▸ **Task objective**: Search the data for the word "configuration" and copy every line where it occurs.

━━━ Data for this exercise ━━━

Lemma collect_no_fuel {A B} (f : A → result SpecError B) l :
  (∀ x, f x ≠ Err OutOfFuel) → collect f l ≠ Err OutOfFuel.
Proof using Type.
  intros Hf. induction l as [|x l IH]; [done|]. simpl.
  intros [H | (y & _ & [H | (ys & _ & H)]%result_bind_Err)]%result_bind_Err; [by apply (Hf x) | done..].
Qed.

Lemma parse_target_typed s r :
  parse_target s = Ok r →
  raw_host r ≠ [] ∧ (∀ p, raw_port r = Some p → in_u 16 p)
  ∧ (∀ u, raw_user r = Some u → AT ∉ u) ∧ (∀ p, raw_path r = Some p → head p = Some SLASH).
Proof using Type.
  unfold parse_target. destruct (match split_once AT s with Some (u, r) => (Some u, r) | None => (None, s) end)
    as [user rest] eqn:Eu.
  destruct (match split_once SLASH rest with Some (hp, p) => (hp, Some (SLASH :: p)) | None => (rest, None) end)
    as [hp path] eqn:Ep.
  intros ([host port] & Hhp & H)%result_bind_Ok. case_bool_decide as Hne; [done|]. injection H as <-. simpl.
  split_and!; [done| | |].
  - intros p ->. revert Hhp. unfold parse_hostport, parse_port.
    assert (∀ t, ok_or InvalidPort (parse_uint 16 t) = Ok p → in_u 16 p) as Hb.
    { intros t. destruct (parse_uint 16 t) eqn:E; [|done]. intros [= <-]. by eapply parse_uint_bound; [|done]. }
    destruct (strip_prefix [LBRACKET] hp) as [x|].
    + intros ([a b] & _ & H)%result_bind_Ok. destruct (strip_prefix [COLON] b); [|by case_bool_decide].
      apply result_bind_Ok in H as (q & Hq & [= <- <-]). by eapply Hb.
    + destruct (rsplit_once COLON hp) as [[a b]|]; [|done]. destruct (contains COLON a); [done|].
      intros (q & Hq & [= <- <-])%result_bind_Ok. by eapply Hb.
  - intros u ->. destruct (split_once AT s) as [[??]|] eqn:E; simplify_eq. by apply split_once_Some in E as [_ ?].
  - intros p ->. by destruct (split_once SLASH rest) as [[??]|]; simplify_eq.
Qed.

(** Neither parser runs out of fuel. *)
Lemma ok_or_bind_no_fuel {A B} e (o : option A) (k : A → result SpecError B) :
  e ≠ OutOfFuel → (∀ a, k a ≠ Err OutOfFuel) → (ok_or e o ≫= k) ≠ Err OutOfFuel.
Proof using Type. destruct o; simpl; [auto | congruence]. Qed.

Lemma parse_target_no_fuel s : parse_target s ≠ Err OutOfFuel.
Proof using Type.
  unfold parse_target. destruct (match split_once AT s with Some (u, r) => (Some u, r) | None => (None, s) end)
    as [user rest].
  destruct (match split_once SLASH rest with Some (hp, p) => (hp, Some (SLASH :: p)) | None => (rest, None) end)
    as [hp path].
  intros [H | ([h port] & _ & H)]%result_bind_Err; [|by case_bool_decide]. revert H.
  unfold parse_hostport, parse_port. destruct (strip_prefix [LBRACKET] hp).
  - apply ok_or_bind_no_fuel; [done|]. intros [a b]. destruct (strip_prefix [COLON] b); [|by case_bool_decide].
    by apply ok_or_bind_no_fuel.
  - destruct (rsplit_once COLON hp) as [[a b]|]; [|done]. destruct (contains COLON a); [done|].
    by apply ok_or_bind_no_fuel.
Qed.

Lemma spec_tokens_no_fuel {B} ts (k : _ → result SpecError B) :
  (∀ x, k x ≠ Err OutOfFuel) → (spec_tokens ts ≫= k) ≠ Err OutOfFuel.
Proof using Type. intros H. by destruct ts as [|? [|? [|? [|? [|??]]]]]; simpl; try done; apply H. Qed.

Lemma split_bind_no_fuel {B} s (k : _ → result SpecError B) :
  (∀ x, k x ≠ Err OutOfFuel) → (split_forward_tokens s ≫= k) ≠ Err OutOfFuel.
Proof using Type.
  intros H. pose proof (split_tokens_fuel (S (length s)) s [] ltac:(lia)) as Hf.
  unfold split_forward_tokens. destruct (split_tokens _ _ _); simpl; [auto | congruence].
Qed.

Lemma bind_addr_no_fuel {B} tok (k : IpAddr → result SpecError B) :
  (∀ x, k x ≠ Err OutOfFuel) → (parse_bind parse_ip tok ≫= k) ≠ Err OutOfFuel.
Proof using Type. intros H. destruct tok as [b|]; simpl; [|auto]. by apply ok_or_bind_no_fuel. Qed.

Ltac no_fuel_step :=
  first [apply split_bind_no_fuel | apply spec_tokens_no_fuel | apply ok_or_bind_no_fuel; [done|]
        | apply bind_addr_no_fuel].

Lemma parse_forward_no_fuel s : parse_forward parse_ip s ≠ Err OutOfFuel.
Proof using Type.
  unfold parse_forward. no_fuel_step. intros ts. no_fuel_step. intros [[[b l] rh] rp].
  no_fuel_step. intros lp. no_fuel_step. intros rp'. case_bool_decide; [done|].
  no_fuel_step. intros ip. by destruct (is_loopback ip).
Qed.

Lemma parse_remote_forward_no_fuel s : parse_remote_forward parse_ip s ≠ Err OutOfFuel.
Proof using Type.
  unfold parse_remote_forward. no_fuel_step. intros ts. no_fuel_step. intros [[[b l] rh] rp].
  no_fuel_step. intros lp. no_fuel_step. intros rp'. case_bool_decide; [done|].
  no_fuel_step. intros ip. by destruct (is_loopback ip).
Qed.

Lemma identity_chain_no_fuel home cli cfg : identity_chain home cli cfg ≠ Err OutOfFuel.
Proof using Type.
  unfold identity_chain, expand_tilde. destruct cli, cfg as [s|]; try done.
  destruct (strip_prefix (lit "~/") s); [|done]. by destruct home.
Qed.

Lemma resolve_port_u16 user_env raw cfg :
  (∀ a b p, hosts cfg !! a = Some b → hb_port b = Some p → in_u 16 p) →
  (∀ p, raw_port raw = Some p → in_u 16 p) →
  in_u 16 (t_port (r_target (resolve_target user_env raw cfg))).
Proof using Type.
  intros Hc Hr. unfold resolve_target. simpl. destruct (raw_port raw) as [p|]; simpl; [by apply Hr|].
  destruct (hosts cfg !! raw_host raw) as [b|] eqn:E; simpl; [|unfold in_u; lia].
  destruct (hb_port b) as [p|] eqn:Eb; simpl; [by eapply Hc | unfold in_u; lia].
Qed.

(** C27: the client's plan is well-typed, and complete.
    Whatever the arguments and the configuration, planning ends with an error or
    a plan. In a plan the port is a 16-bit number; every [-L] and [-R] spec, the
    configuration's before the command line's, has become a forward, in order,
    with a loopback bind address, 16-bit ports and a host; forwarding is chosen
    exactly when there is one, and otherwise a channel, interactive exactly when
    no command is given. One malformed spec leaves no plan. *)
Theorem client_plan_typed (home user_env term : option str) (cols rows : Z) (cfg : ClientConfig) (args : Args) :
  (∀ a b p, hosts cfg !! a = Some b → hb_port b = Some p → in_u 16 p) →
  match client_plan parse_ip home user_env term cols rows cfg args with
  | Err e => e ≠ OutOfFuel
  | Ok p =>
      in_u 16 (t_port (p_target p)) ∧
      ∃ raw, parse_target (a_target args) = Ok raw ∧
        let res := resolve_target user_env raw cfg in
        let ls := r_local_forward res ++ a_local_forward args in
        let rs := r_remote_forward res ++ a_remote_forward args in
        match p_mode p with
        | Forwarding fs gs =>
            ls ++ rs ≠ [] ∧ Forall forward_ok fs ∧ Forall remote_forward_ok gs
            ∧ Forall2 (λ s f, parse_forward parse_ip s = Ok f) ls fs
            ∧ Forall2 (λ s g, parse_remote_forward parse_ip s = Ok g) rs gs
        | Channel open interactive =>
            ls ++ rs = [] ∧ (interactive = true ↔ a_command args = [])
        end
  end.
Proof using Type.
  intros Hcfg. unfold client_plan.
  destruct (parse_target (a_target args)) as [raw|e] eqn:Et; cbn [mbind result_bind].
  2: { intros ->. by apply (parse_target_no_fuel (a_target args)). }
  set (res := resolve_target user_env raw cfg).
  destruct (identity_chain home (a_identity args) (r_identity res)) as [id|e] eqn:Ei; cbn [mbind result_bind].
  2: { intros ->. by apply identity_chain_no_fuel in Ei. }
  destruct (collect (parse_forward parse_ip) _) as [fs|e] eqn:Ef; cbn [mbind result_bind].
  2: { intros ->. eapply collect_no_fuel; [apply parse_forward_no_fuel | apply Ef]. }
  destruct (collect (parse_remote_forward parse_ip) _) as [gs|e] eqn:Eg; cbn [mbind result_bind].
  2: { intros ->. eapply collect_no_fuel; [apply parse_remote_forward_no_fuel | apply Eg]. }
  apply collect_Forall2 in Ef, Eg. cbn [p_target p_mode].
  split; [apply resolve_port_u16; [done | apply (parse_target_typed _ _ Et)]|].
  exists raw. split; [done|]. fold res. unfold choose_mode.
  pose proof (Forall2_length _ _ _ Ef) as Lf. pose proof (Forall2_length _ _ _ Eg) as Lg.
  destruct (_ || _) eqn:Em.
  - split_and!; [| | |done..].
    + intros [E1 E2]%app_eq_nil. rewrite E1 in Ef. rewrite E2 in Eg. inversion Ef; inversion Eg; by subst.
    + eapply Forall2_Forall_r; [done|]. apply Forall_true. intros s f. apply parse_forward_sound.
    + eapply Forall2_Forall_r; [done|]. apply Forall_true. intros s f. apply parse_remote_forward_sound.
  - apply orb_false_iff in Em as [E1 E2]. bool_to_prop. subst fs gs.
    apply Forall2_nil_inv_r in Ef, Eg. case_bool_decide; (split; [by rewrite Ef, Eg | done]).
Qed.

End ForwardSpecs.

(** ** Witnesses *)
Definition demo_parse_ip (s : str) : option IpAddr :=
  if bool_decide (s = lit "127.0.0.1") then Some LOCALHOST
  else if bool_decide (s = lit "::1") then Some (V6 1) else None.

Definition demo_show_ip (ip : IpAddr) : str :=
  if bool_decide (ip = V6 1) then lit "::1" else lit "127.0.0.1".

Lemma forward_roundtrip_witness :
  let f := mkForward (V6 1) 8080 (lit "db.internal") 5432 in
  let g := mkRemoteForward LOCALHOST 9000 (lit "::1") 22 in
  show_forward demo_show_ip f = lit "[::1]:8080:db.internal:5432"
  ∧ show_remote_forward demo_show_ip g = lit "127.0.0.1:9000:[::1]:22"
  ∧ parse_forward demo_parse_ip (show_forward demo_show_ip f) = Ok f.
Proof.
  split_and!; [reflexivity..|].
  refine (proj1 (forward_roundtrip demo_parse_ip demo_show_ip
    (mkForward (V6 1) 8080 (lit "db.internal") 5432) (mkRemoteForward LOCALHOST 9000 (lit "::1") 22) _ _ _ _ _)).
  - intros ip [-> | ->]; split; [reflexivity | split; by_dec | reflexivity | split; by_dec].
  - split_and!; by_dec.
  - split; by_dec.
  - split_and!; by_dec.
  - split; by_dec.
Defined.

Definition demo_block : HostBlock :=
  mkBlock (lit "10.0.0.7") (Some 2222) (Some (lit "alice")) None (Some (lit "~/id")) [lit "8080:web:80"] [].

Definition demo_cfg : ClientConfig := mkConfig None {[lit "prod" := demo_block]}.

Definition demo_args : Args := mkArgs (lit "bob@prod/sh") [] None [lit "[::1]:53:dns:53"] [].

Lemma client_plan_typed_witness :
  client_plan demo_parse_ip (Some (lit "/home/bob")) None None 80 24 demo_cfg demo_args
  = Ok (mkPlan (mkTarget (lit "bob") (lit "10.0.0.7") 2222 (lit "/sh")) (Some (lit "/home/bob/id"))
      (Forwarding [mkForward LOCALHOST 8080 (lit "web") 80; mkForward (V6 1) 53 (lit "dns") 53] []))
  ∧ in_u 16 2222.
Proof.
  split; [by vm_compute|].
  refine (proj1 (client_plan_typed demo_parse_ip (Some (lit "/home/bob")) None None 80 24 demo_cfg demo_args _)).
  intros a b p Ha Hb. unfold demo_cfg in Ha. cbn [hosts] in Ha. apply lookup_singleton_Some in Ha as [_ <-]. injection Hb as <-. by_dec.
Defined.

End Target.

━━━

▸ **Exercise solution**:
    Whatever the arguments and the configuration, planning ends with an error or
    configuration's before the command line's, has become a forward, in order,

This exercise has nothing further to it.